The chemistry and engineering aspects of process development have been brought together in a new MSc course, reports Yfke Hager

The chemistry and engineering aspects of process development have been brought together in a new MSc course, reports Yfke Hager


Stephen Marsden, John Blacker and Kevin Roberts (left to right) who will be running a new course

Climate change, renewable energy and waste management are just some of the global challenges of our generation. Universities must continually evolve to equip scientists with the requisite interdisciplinary skills to solve these challenges. Recognising the shortage of such postgraduates, the recently launched Institute of Process Research and Development (iPRD) at the University of Leeds, UK, now offers an MSc in chemical process research and development.

John Blacker, director of the iPRD, explains why the course was developed. ’It’s what industry wants. Highly qualified scientists trained in both chemistry and engineering are desirable.’ The reaction from industry to the new MSc has been positive, he adds, which is reflected by offers of practical support. Several pharmaceutical and fine chemical companies will teach course modules, award student bursaries and provide industrial placements for the research project component of the MSc.

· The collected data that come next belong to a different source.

(** * Zero-run-length bound validator: a shallow embedding of
      [validate_theorem.py] (class [NumberValidator]) and the properties
      of its extraction, run-finding, bound-analysis, statistics and
      report stages.

    Number model.
    - A Python [int] used as an index or a count is a [nat]; a bit of the
      expansion is a [Z] (the list holds whatever [int(mp.floor(..))] gave).
    - An [mpmath.mpf] is a rational rounded to [prec] significant bits
      (round to nearest, ties to even, unbounded exponent), [prec] being the
      binary precision [mp.prec] that [mp.dps = precision] selects
      (53 bits for [precision = 15]).
    - A Python [float] is a binary64 value: a rational or an infinity.  An
      operation on floats returns the binary64 value nearest to its exact
      result, ties to even, with gradual underflow and overflow to an
      infinity ([b64]); the sign of a zero is not kept.  A ratio is never
      negative and never a [nan]: it is an [xfloat], a rational or [+inf];
      [pyfloat] adds [-inf] and [nan].  [math.log2] and the square root
      used by [statistics.stdev] are parameters. *)

From Stdlib Require Import ZArith QArith Qround Qabs Qpower Lia Lqa Bool List String.
From Stdlib Require Import Permutation Sorted DecimalString.
From Stdlib Require Import Ascii.
Import ListNotations.

Set Warnings "-register-all".
Local Open Scope Z_scope.

(** ** Exceptions *)

Inductive exn : Type :=
| StatisticsError
| OtherError (name : string).

Inductive exc (A : Type) : Type :=
| OK (a : A)
| Raise (e : exn).

Arguments OK {A} a.
Arguments Raise {A} e.

Definition bind {A B : Type} (m : exc A) (k : A -> exc B) : exc B :=
  match m with
  | OK a => k a
  | Raise e => Raise e
  end.

Notation "x <- m ;; k" := (bind m (fun x => k))
  (at level 61, m at next level, right associativity).

(** ** Python floats: a rational or [float('inf')] *)

Inductive xfloat : Type :=
| Fin (q : Q)
| PInf.

Definition Qltb (x y : Q) : bool := negb (Qle_bool y x).

(** [a < b], [a <= b] on floats. *)
Definition xltb (a b : xfloat) : bool :=
  match a, b with
  | Fin x, Fin y => Qltb x y
  | Fin _, PInf => true
  | PInf, _ => false
  end.

Definition xleb (a b : xfloat) : bool :=
  match a, b with
  | Fin x, Fin y => Qle_bool x y
  | _, PInf => true
  | PInf, Fin _ => false
  end.

(** Numeric equality of floats ([==] in Python). *)
Definition xeq (a b : xfloat) : Prop :=
  match a, b with
  | Fin x, Fin y => (x == y)%Q
  | PInf, PInf => True
  | _, _ => False
  end.

Definition xfinite (a : xfloat) : bool :=
  match a with Fin _ => true | PInf => false end.

(** Any float: one of the above, [float('-inf')] or [nan]; no ratio is ever
    negative or a [nan]. *)
Inductive pyfloat : Type :=
| Real (x : xfloat)
| NInf
| NaN.

(** The built-in [max(a, b)]: the first argument unless the second is
    greater. *)
Definition xmax (a b : xfloat) : xfloat := if xltb a b then b else a.

Definition xadd (a b : xfloat) : xfloat :=
  match a, b with
  | Fin x, Fin y => Fin (x + y)
  | _, _ => PInf
  end.

(** Division of a float by a positive count. *)
Definition xdiv_nat (a : xfloat) (n : nat) : xfloat :=
  match a with
  | Fin x => Fin (x / inject_Z (Z.of_nat n))
  | PInf => PInf
  end.

(** ** mpmath numbers at [prec] bits *)

(** Nearest integer, ties to even. *)
Definition round_half_even (q : Q) : Z :=
  let f := Qfloor q in
  match Qcompare (q - inject_Z f) (1 # 2) with
  | Lt => f
  | Gt => f + 1
  | Eq => if Z.even f then f else f + 1
  end.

While other universities offer courses at the interface of chemistry and engineering, iPRD researchers suggest that the MSc at Leeds offers a new approach. ’We believe the course is unique and, whilst elements can be found elsewhere, to our knowledge no one in Europe has brought the chemistry and engineering aspects of process development together in one programme,’ Blacker says. Christopher Rayner, course coordinator of the new MSc, agrees. ’What makes us stand out is the range of expertise that we draw on, from the significant contributions of our chemistry and engineering departments to the practical experience of industrialists who deliver part of the course.’ He points out that the MSc provides direct training for a job in industry, so graduates can expect good career prospects.

Industrial relevance 

Students embarking on the new MSc take introductory core material and are then split into three streams according to their academic background. Progression to advanced core material sees chemists and chemical engineers joining forces to deliver an interdisciplinary project that involves designing a chemical process from start to finish. The final six months are spent on an industrially relevant research project, jointly supervised by a chemist and a chemical engineer. ’Overseas students may undertake the research project at their home institutes,’ Rayner adds. 

A few similar courses - offering significant components of chemistry, engineering and process design - exist outside the UK. The A STAR Institute of Chemical and Engineering Sciences in Singapore offers a process science research attachment programme, but not a taught MSc. In Europe, the nearest counterparts may be MSc courses in chemical and bioengineering and in process engineering at the Swiss Federal Institute of Technology (ETH) in Zurich. Sven Panke, associate professor of bioprocess engineering at ETH Zurich, suggests that industry collaborations can add value to MSc courses, but only after students have grasped the basic chemical principles. ’Industrialists can expand the horizons of students by showing them how the real world operates.’ Students can enter industry after completing an MSc, he says, but he strongly advises students to do a PhD first. ’In German-speaking areas, in the field of bioprocess engineering, you’ll get a job as a technician if you leave university without a PhD,’ he warns.

Blacker notes that the new course at Leeds is a ’first step to an integrated MSc/PhD programme.’ Plans are underway for a one-year MSc followed by an extensive research project, with an end qualification of a PhD. ’I think that industry would find these students even more attractive,’ he says.